Pinto Duane S, Ogbonnaya Augustina, Sherman Steven A, Tung Patricia, Normand Sharon-Lise T
Division of Cardiology, Beth Israel Deaconess Medical Center and Harvard Medical School, Boston, MA 02115, USA.
Circ Cardiovasc Qual Outcomes. 2012 Jan;5(1):52-61. doi: 10.1161/CIRCOUTCOMES.111.961938. Epub 2012 Jan 10.
Randomized trials show improved outcomes among acute coronary syndrome patients treated with bivalirudin. The objective of this analysis was to compare clinical and economic outcomes in ST-elevation myocardial infarction (STEMI) patients encountered in routine clinical practice undergoing primary percutaneous coronary intervention (PPCI), treated with bivalirudin or heparin+GP IIb/IIIa receptor inhibitor (heparin+GPI).

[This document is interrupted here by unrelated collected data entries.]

Lemma RemoveCollectionHistory_shifted_witness :
  let c := etcd_store [("by-dev/snapshots/root-coord/collection/1_ts3", CollectionTombstone);
                       ("by-dev/snapshots/root-coord/collection/1_ts7", "c1-dropped")] in
  ∃ c', RemoveCollectionHistory c "by-dev" "2.2.0" 1 = (c', Ok tt)
    ∧ mk_map c' !! "by-dev/snapshots/root-coord/collection/1_ts7" = Some "c1-dropped".
Proof.
  intros c. destruct (RemoveCollectionHistory_shifted c "by-dev" "2.2.0" 1
    "by-dev/snapshots/root-coord/collection/1_ts3" "by-dev/snapshots/root-coord/collection/1_ts7"
    "c1-dropped" (sample_info 1 3 0)) as (c' & Hr & _ & Hk).
  - apply etcd_store_healthy.
  - is_path_dec.
  - apply (bool_decide_unpack _). vm_compute. exact I.
  - vm_compute. reflexivity.
  - done.
  - vm_compute. reflexivity.
  - reflexivity.
  - reflexivity.
  - exists c'. split; [exact Hr|exact Hk].
Defined.
(** The current key after a page stays below every key beyond the prefix. *)
Lemma backup_pairs_beyond prefix l cur valid w k' :
  kle prefix k' = true → HasPrefix k' prefix = false → kle cur k' = true →
  Forall (λ x, encodable (pair_entry x)) l →
  ∃ valid' cur' w', foldM (backup_pair prefix) l (valid, cur, w) = Ok (valid', cur', w')
    ∧ kle cur' k' = true.
Proof.
  intros Hk' Hn Hcur He. revert valid cur w Hcur.
  induction l as [|[k v] l IH]; intros valid cur w Hcur; [by eexists _, _, _|].
  apply list.Forall_cons in He as [Hek He]. cbn [foldM].
  destruct (HasPrefix k prefix) eqn:Hk.
  - rewrite (backup_pair_below _ _ _ _ _ _ Hk Hek). cbn [mbind res_bind]. apply (IH He).
    rewrite key_next_le. by apply (below_lt_beyond prefix).
  - assert (backup_pair prefix (k, v) (valid, cur, w) = Ok (valid, cur, w)) as ->
      by (unfold backup_pair; cbn [fst snd]; by rewrite Hk).
    cbn [mbind res_bind]. by apply (IH He).
Qed.

Lemma backup_loop_beyond fuel kv op prefix cnt cur i w :
  kv_up kv → revision_ok kv op →
  op_countOnly op = false → op_keysOnly op = false → op_range op = RFromKey → cnt ≠ 0 →
  beyond kv prefix cur → map_Forall (λ k v, encodable (pair_entry (k, v))) (kv_map kv) →
  backup_loop fuel kv op prefix cnt cur i w = None.
Proof.
  intros Hup Hrev Hc Hk Hr Hcnt Hb He. revert cur i w Hb.
  induction fuel as [|fuel IH]; intros cur i w (k' & v' & Hin & Hk' & Hn); [done|].
  cbn [backup_loop]. rewrite etcd_Get by (done || (rewrite ?Hr; right; by right)). fold (kv_map kv). rewrite resp_page by done.
  change (resp_Count (answer (kv_map kv) (etcd_rev (client kv)) cur op))
    with (zlen (matching (kv_map kv) (op_range op) cur)). rewrite Hr. fold (from_key kv cur).
  rewrite bool_decide_false
    by (unfold zlen; destruct (from_key kv cur); [by apply not_elem_of_nil in Hin|simpl; lia]).
  apply elem_of_from_key in Hin as [Hm Hcur].
  destruct (backup_pairs_beyond prefix
    (if bool_decide (0 < op_limit op) then take (Z.to_nat (op_limit op)) (from_key kv cur)
     else from_key kv cur) cur 0 w k' Hk' Hn Hcur) as (valid' & cur' & w' & -> & Hcur').
  { apply list.Forall_forall. intros [k v] Hin.
    assert ((k, v) ∈ from_key kv cur) as Hf.
    { case_bool_decide; [|done]. rewrite <-(take_drop (Z.to_nat (op_limit op)) (from_key kv cur)).
      apply elem_of_app. by left. }
    apply elem_of_from_key in Hf as [Hf _]. exact (He k v Hf). }
  rewrite bool_decide_false by done. apply IH. exists k', v'. split; [|done].
  by apply elem_of_from_key.
Qed.

(** Keys beyond the prefix are skipped. *)
Lemma backup_pairs_none kv key l valid cur w :
  prefixed (kv_map kv) key = [] → (∀ x, x ∈ l → x ∈ from_key kv key) →
  foldM (backup_pair key) l (valid, cur, w) = Ok (valid, cur, w).
Proof.
  intros Hp. induction l as [|[k v] l IH]; intros Hl; [done|]. cbn [foldM].
  assert (HasPrefix k key = false) as Hk.
  { apply not_true_iff_false. intros Hk. assert ((k, v) ∈ prefixed (kv_map kv) key) as Hc.
    - apply list_elem_of_filter. split; [done|]. apply elem_of_sorted_kvs.
      apply (elem_of_from_key kv key). apply Hl. by left.
    - rewrite Hp in Hc. by apply not_elem_of_nil in Hc. }
  assert (backup_pair key (k, v) (valid, cur, w) = Ok (valid, cur, w)) as ->
    by (unfold backup_pair; cbn [fst snd]; by rewrite Hk).
  cbn [mbind res_bind]. apply IH. intros x Hx. apply Hl. by right.
Qed.

Lemma wr_data_flush w : wr_data (bufio_Flush w) = wr_data w.
Proof. unfold wr_data. simpl. apply app_nil_r. Qed.

Lemma flushed_data w data : wr_data w = data → bufio_Flush w = MkWr data [].
Proof. by intros <-. Qed.

(** The header frame of the etcd part. *)
Definition etcd_header (base : string) (cnt rev : Z) : PartHeader :=
  PH PartType_EtcdBackup (-1) (strings_Marshal (backup_meta base cnt rev)).
(* ===== verification/Remove.v ===== *)
(** * The remove commands

    Models [states/etcd/remove]: the commands that delete what is left over in the
    metadata store.  Each command lists what it looks for, prints it, and deletes it if it
    is told to run. *)

From S2P Require Export Commands Backup.

(** ** The messages *)
Record IndexInfo := MkIndexInfo {
  ii_CollectionID : Z;
  ii_FieldID : Z;
  ii_IndexName : string;
  ii_IndexID : Z;
  ii_TypeParams : list (string * string);
  ii_IndexParams : list (string * string);
  ii_IndexedRows : Z;
  ii_TotalRows : Z;
  ii_State : Z;
  ii_IndexStateFailReason : string;
  ii_IsAutoIndex : bool;
  ii_UserIndexParams : list (string * string);
  ii_rest : string;                    (* the fields that the program does not name *)
}.

Record FieldIndex := MkFieldIndex {
  fi_IndexInfo : option IndexInfo;
  fi_Deleted : bool;
  fi_CreateTime : Z;
}.

Record CompactionTask := MkCompactionTask {
  ct_PlanID : Z;
  ct_TriggerID : Z;
  ct_State : Z;
  ct_Type : Z;
  ct_CollectionID : Z;
  ct_PartitionID : Z;
}.

Record StatsTask := MkStatsTask {
  st_CollectionID : Z;
  st_SegmentID : Z;
  st_TaskID : Z;
  st_State : Z;
  st_SubJobType : Z;
}.

Record ImportJob := MkImportJob { ij_JobID : Z; ij_rest : string }.

#[export] Instance IndexInfo_eq_dec : EqDecision IndexInfo.
Proof. solve_decision. Defined.
#[export] Instance FieldIndex_eq_dec : EqDecision FieldIndex.
Proof. solve_decision. Defined.
#[export] Instance CompactionTask_eq_dec : EqDecision CompactionTask.
Proof. solve_decision. Defined.
#[export] Instance StatsTask_eq_dec : EqDecision StatsTask.
Proof. solve_decision. Defined.
#[export] Instance ImportJob_eq_dec : EqDecision ImportJob.
Proof. solve_decision. Defined.

(** The getters of a message that may be nil. *)
Definition GetIndexID (x : FieldIndex) : Z :=
  match fi_IndexInfo x with Some i => ii_IndexID i | None => 0 end.
Definition GetCollectionID (x : FieldIndex) : Z :=
  match fi_IndexInfo x with Some i => ii_CollectionID i | None => 0 end.

(** The generated names of the numbers of an enumeration. *)
Class EnumStrings := {
  CompactionType_String : Z → string;
  CompactionTaskState_String : Z → string;
  StatsSubJob_String : Z → string;
  JobState_String : Z → string;
  SegmentState_String : Z → string;
}.


(** [s[n:]]. *)
Definition slice_from (s : string) (n : nat) : res string :=
  if (n <=? String.length s)%nat then Ok (String.substring n (String.length s - n) s)
  else Panic "slice bounds out of range".

(** ** The commands *)
Section remove.
Context {K : Type} `{MetaKV K} `{EnumStrings} `{MapOrder}.
Context `{ProtoCodec CollectionInfo} `{ProtoCodec FieldSchema} `{ProtoCodec StructArrayFieldSchema}.
Context `{ProtoCodec FunctionSchema} `{ProtoCodec SegmentInfo} `{ProtoCodec PbFieldBinlog}.
Context `{ProtoCodec ChannelWatchInfo} `{ProtoCodec MsgPosition} `{ProtoCodec FieldIndex}.
Context `{ProtoCodec CompactionTask} `{ProtoCodec StatsTask} `{ProtoCodec ImportJob}.
Variable basePath : string.

(** *** [collection_clean.go] *)
Definition paginationSize : Z := 2000.

(** Whether the callback removes a key: no part of the key after the prefix is the
    identifier of a collection. *)
Definition leaked (ids : list string) (prefix : string) (opts : list (string → bool))
    (sKey : string) : res bool :=
  if existsb (λ opt, opt sKey) opts then Ok false
  else key ← slice_from sKey (String.length prefix);
       Ok (negb (existsb (λ s, bool_decide (s ∈ ids)) (Split "/" key))).

Definition clean_key (ids : list string) (run : bool) (prefix : string) (opts : list (string → bool))
    (k v : string) : cmd K unit :=
  gone ← of_res (leaked ids prefix opts k);
  if (gone : bool) && run then (λ c, mk_Remove c k) else mret tt.

Definition cleanMetaFn (fuel : nat) (ids : list string) (run : bool) (prefix : string)
    (opts : list (string → bool)) (c : K) : option (K * res unit) :=
  mk_WalkWithPrefix K fuel (λ c, c) prefix paginationSize (clean_key ids run prefix opts) c.

(** One walk after the other, until one fails. *)
Fixpoint clean_prefixes (fuel : nat) (ids : list string) (run : bool)
    (prefixes : list (string * list (string → bool))) (c : K) : option (K * res unit) :=
  match prefixes with
  | [] => Some (c, Ok tt)
  | (prefix, opts) :: prefixes =>
      '(c, r) ← cleanMetaFn fuel ids run prefix opts c;
      match r with Ok _ => clean_prefixes fuel ids run prefixes c | r => Some (c, r) end
  end.

Definition clean_targets : list (string * list (string → bool)) :=
  [(path_Join [basePath; CollectionMetaPrefix], []);
   (path_Join [basePath; DBCollectionMetaPrefix], []);
   (path_Join [basePath; FieldMetaPrefix], []);
   (path_Join [basePath; SnapshotPrefix; FieldMetaPrefix], []);
   (path_Join [basePath; PartitionPrefix], []);
   (path_Join [basePath; SnapshotPrefix; PartitionPrefix], []);
   (path_Join [basePath; DCPrefix; SegmentMetaPrefix],
    [λ key, HasPrefix key (path_Join [basePath; DCPrefix; SegmentStatsMetaPrefix])])].
(** C26 (functional): on a store that answers, whose keys are clean paths and where every value below the
    two prefixes of load infos can be decoded, [force-release] of a collection deletes its load
    infos and those of its partitions, and nothing else. (With a value that cannot be decoded
    the listing gives the objects after it the keys of others, so that other keys would be
    deleted.) *)
Theorem ForceRelease_spec c base id :
  healthy c → is_path base → clean_keys (mk_map c) →
  let pc := joined [base; CollectionLoadPrefixV2] in
  let pp := joined [base; PartitionLoadedPrefix] in
  decodable (T:=CollectionLoadInfo) (prefixed (mk_map c) pc) →
  decodable (T:=PartitionLoadInfo) (prefixed (mk_map c) pp) →
  ∃ c', ForceReleaseCommand base id false c = (c', Ok tt)
    ∧ mk_map c' = filter (λ kv, holds (λ cl, bool_decide (cl_CollectionID cl = id)) pc kv
                                || holds (λ pl, bool_decide (id = pl_CollectionID pl)) pp kv = false) (mk_map c).
Proof.
  intros Hc Hb Hm pc pp Hdc Hdp. unfold ForceReleaseCommand.
  assert (is_path CollectionLoadPrefixV2 ∧ is_path PartitionLoadedPrefix) as [Hq1 Hq2] by (split; is_path_dec).
  pose proof (listed_prefix c base _ (λ cl, bool_decide (cl_CollectionID cl = id)) Hc Hb Hq1 Hdc) as Hlc.
  pose proof (listed_prefix c base _ (λ pl, bool_decide (id = pl_CollectionID pl)) Hc Hb Hq2 Hdp) as Hlp.
  cbn beta in Hlc, Hlp. fold pc in Hlc. fold pp in Hlp.
  unfold mbind at 1, cmd_bind at 1, reads at 1, ListCollectionLoadedInfo. rewrite Hlc.
  unfold mbind at 1, cmd_bind at 1, reads at 1, ListPartitionLoadedInfo. rewrite Hlp.
  clear Hlc Hlp. set (cs := filter _ (own_models _ (prefixed _ pc))).
  set (ps := filter _ (own_models _ (prefixed _ pp))).
  assert (∀ k, k ∈ map Key cs ++ map Key ps ↔ ∃ v, mk_map c !! k = Some v
    ∧ (holds (λ cl, bool_decide (cl_CollectionID cl = id)) pc (k, v)
       || holds (λ pl, bool_decide (id = pl_CollectionID pl)) pp (k, v)) = true) as Hkeys.
  { intros k. rewrite elem_of_app.
    pose proof (elem_of_listed (λ cl, bool_decide (cl_CollectionID cl = id)) c pc k) as He1.
    pose proof (elem_of_listed (λ pl, bool_decide (id = pl_CollectionID pl)) c pp k) as He2.
    cbn beta in He1, He2. unfold cs, ps. rewrite He1, He2. setoid_rewrite orb_true_iff. naive_solver. }
  rewrite <-(without_pairs _ _ _ Hkeys).
  case_match eqn:Hz.
  - apply andb_true_iff in Hz as [->%bool_decide_eq_true%zlen_0 ->%bool_decide_eq_true%zlen_0].
    exists c. split; [done|]. symmetry. apply without_nil.
  - destruct (try_Remove_all (K:=K) (λ _, True) (map Key cs ++ map Key ps)) with (c := c) as (c' & Hr & _ & Hm'); try done.
    { apply list.Forall_forall. intros k (v & Hv & _)%Hkeys. by eapply Hm. }
    exists c'. split; [|done]. rewrite for_each_app in Hr. rewrite <-Hr.
    unfold mbind, cmd_bind. rewrite for_each_keys. destruct (for_each _ (map Key cs) c) as [c1 [[]| |]]; [|done..].
    apply for_each_keys.
Qed.
Definition repair_empty (run : bool) (info : ModelSegment K) : cmd K unit :=
  segment ← reads (λ c, filled c (sg_info info));
  if isEmptySegment segment && run then try_ (remove_segment segment) else mret tt.

(** An error of the listing is printed. *)
Definition RepairEmptySegmentCommand (run : bool) : cmd K unit :=
  segments ← attempt (reads (λ c, ListSegments c basePath [checked_state]));
  match segments with
  | Ok segments => for_each (repair_empty run) segments
  | _ => mret tt
  end.

(** *** [segment_partition_drop.go] *)
Definition target_partitions (partition : Z) (partitions : list (ProtoWrapper PartitionInfo)) : list Z :=
  map (λ p, pi_PartitionID (GetProto p))
    (filter (λ p,
       (partition = 0 ∨ pi_PartitionID (GetProto p) = partition)
       ∧ pi_State (GetProto p) ∈ [PartitionState_PartitionDropping; PartitionState_PartitionDropped])
     partitions).

Definition in_partitions (targets : list Z) (s : SegmentInfo) : bool :=
  negb (bool_decide (si_State s = SegmentState_Dropped)) && bool_decide (si_PartitionID s ∈ targets).

Definition RepairSegmentPartDropCommand (collection partition : Z) (run : bool) : cmd K unit :=
  if bool_decide (collection = 0) then stop (Errorf "collection id not provided")
  else
    partitions ← reads (λ c, ListCollectionPartitions c basePath collection);
    let targets := target_partitions partition partitions in
    segments ← reads (λ c, ListSegments c basePath [λ s, in_partitions targets (sg_info s)]);
    let groups := GroupBy (λ s, si_PartitionID (sg_info s)) segments in
    for_each (λ '(_, segments),
      for_each (λ s, if run then try_ (remove_segment (sg_info s)) else mret tt) segments)
      (range groups).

STEMI admissions from January 1, 2004 through March 31, 2008 among patients receiving PPCI and bivalirudin or heparin+GPI in the Premier hospital database were identified. The probability of receiving bivalirudin was estimated using individual and hospital variables; using propensity scores, each bivalirudin patient was matched to 3 heparin+GPI treated patients. The primary outcome was in-hospital death. Rates of bleeding, transfusion, length of stay, and in-hospital cost were secondary outcomes. There were 59,917 STEMI PPCIs receiving bivalirudin (n=6735) or heparin+GPI (n=53,182). Seventy-nine percent of bivalirudin patients matched, resulting in 21,316 STEMI PPCIs for analysis. Compared with heparin+GPI patients, bivalirudin patients had fewer deaths (3.2% versus 4.0%; P=0.011) and less inpatient bleeding (clinically apparent bleeding [6.9% versus 10.5%, P<0.0001], clinically apparent bleeding with transfusion [1.6% versus 3.0%, P<0.0001], and transfusion [5.9% versus 7.6%, P<0.0001]). Patients receiving bivalirudin had shorter average length of stay (mean 4.3 versus 4.5 days; P<0.0001), with lower in-hospital cost (mean $18,640 versus $19,967 [median $14,462 versus $16,003], P<0.0001).
This large "real-world" retrospective analysis demonstrates that bivalirudin therapy compared with heparin+GPI is associated with a lower rate of inpatient death, inpatient bleeding, and decreased overall in-hospital cost in STEMI patients undergoing PPCI.
随机试验表明,接受比伐卢定治疗的急性冠状动脉综合征患者预后有所改善。本分析的目的是比较在常规临床实践中接受直接经皮冠状动脉介入治疗(PPCI)的ST段抬高型心肌梗死(STEMI)患者,使用比伐卢定或肝素加糖蛋白IIb/IIIa受体抑制剂(肝素+GPI)治疗后的临床和经济结局。
在Premier医院数据库中,识别出2004年1月1日至2008年3月31日期间接受PPCI且使用比伐卢定或肝素+GPI治疗的STEMI入院患者。使用个体和医院变量估计接受比伐卢定治疗的概率;利用倾向评分,将每位接受比伐卢定治疗的患者与3位接受肝素+GPI治疗的患者进行匹配。主要结局是住院死亡。出血、输血、住院时间和住院费用是次要结局。共有59,917例STEMI患者接受了比伐卢定(n = 6735)或肝素+GPI(n = 53,182)治疗。79%的比伐卢定治疗患者成功匹配,最终纳入21,316例STEMI患者进行分析。与肝素+GPI治疗患者相比,接受比伐卢定治疗的患者死亡人数更少(3.2%对4.0%;P = 0.011),住院期间出血更少(临床明显出血[6.9%对10.5%,P < 0.0001],伴有输血的临床明显出血[1.6%对3.0%,P < 0.0001],以及输血[5.9%对7.6%,P < 0.0001])。接受比伐卢定治疗的患者平均住院时间更短(平均4.3天对4.5天;P < 0.0001),住院费用更低(平均18,640美元对19,967美元[中位数14,462美元对16,003美元],P < 0.0001)。
这项大型“真实世界”回顾性分析表明,与肝素+GPI相比,比伐卢定治疗与接受PPCI的STEMI患者住院死亡率更低、住院出血率更低以及住院总费用降低相关。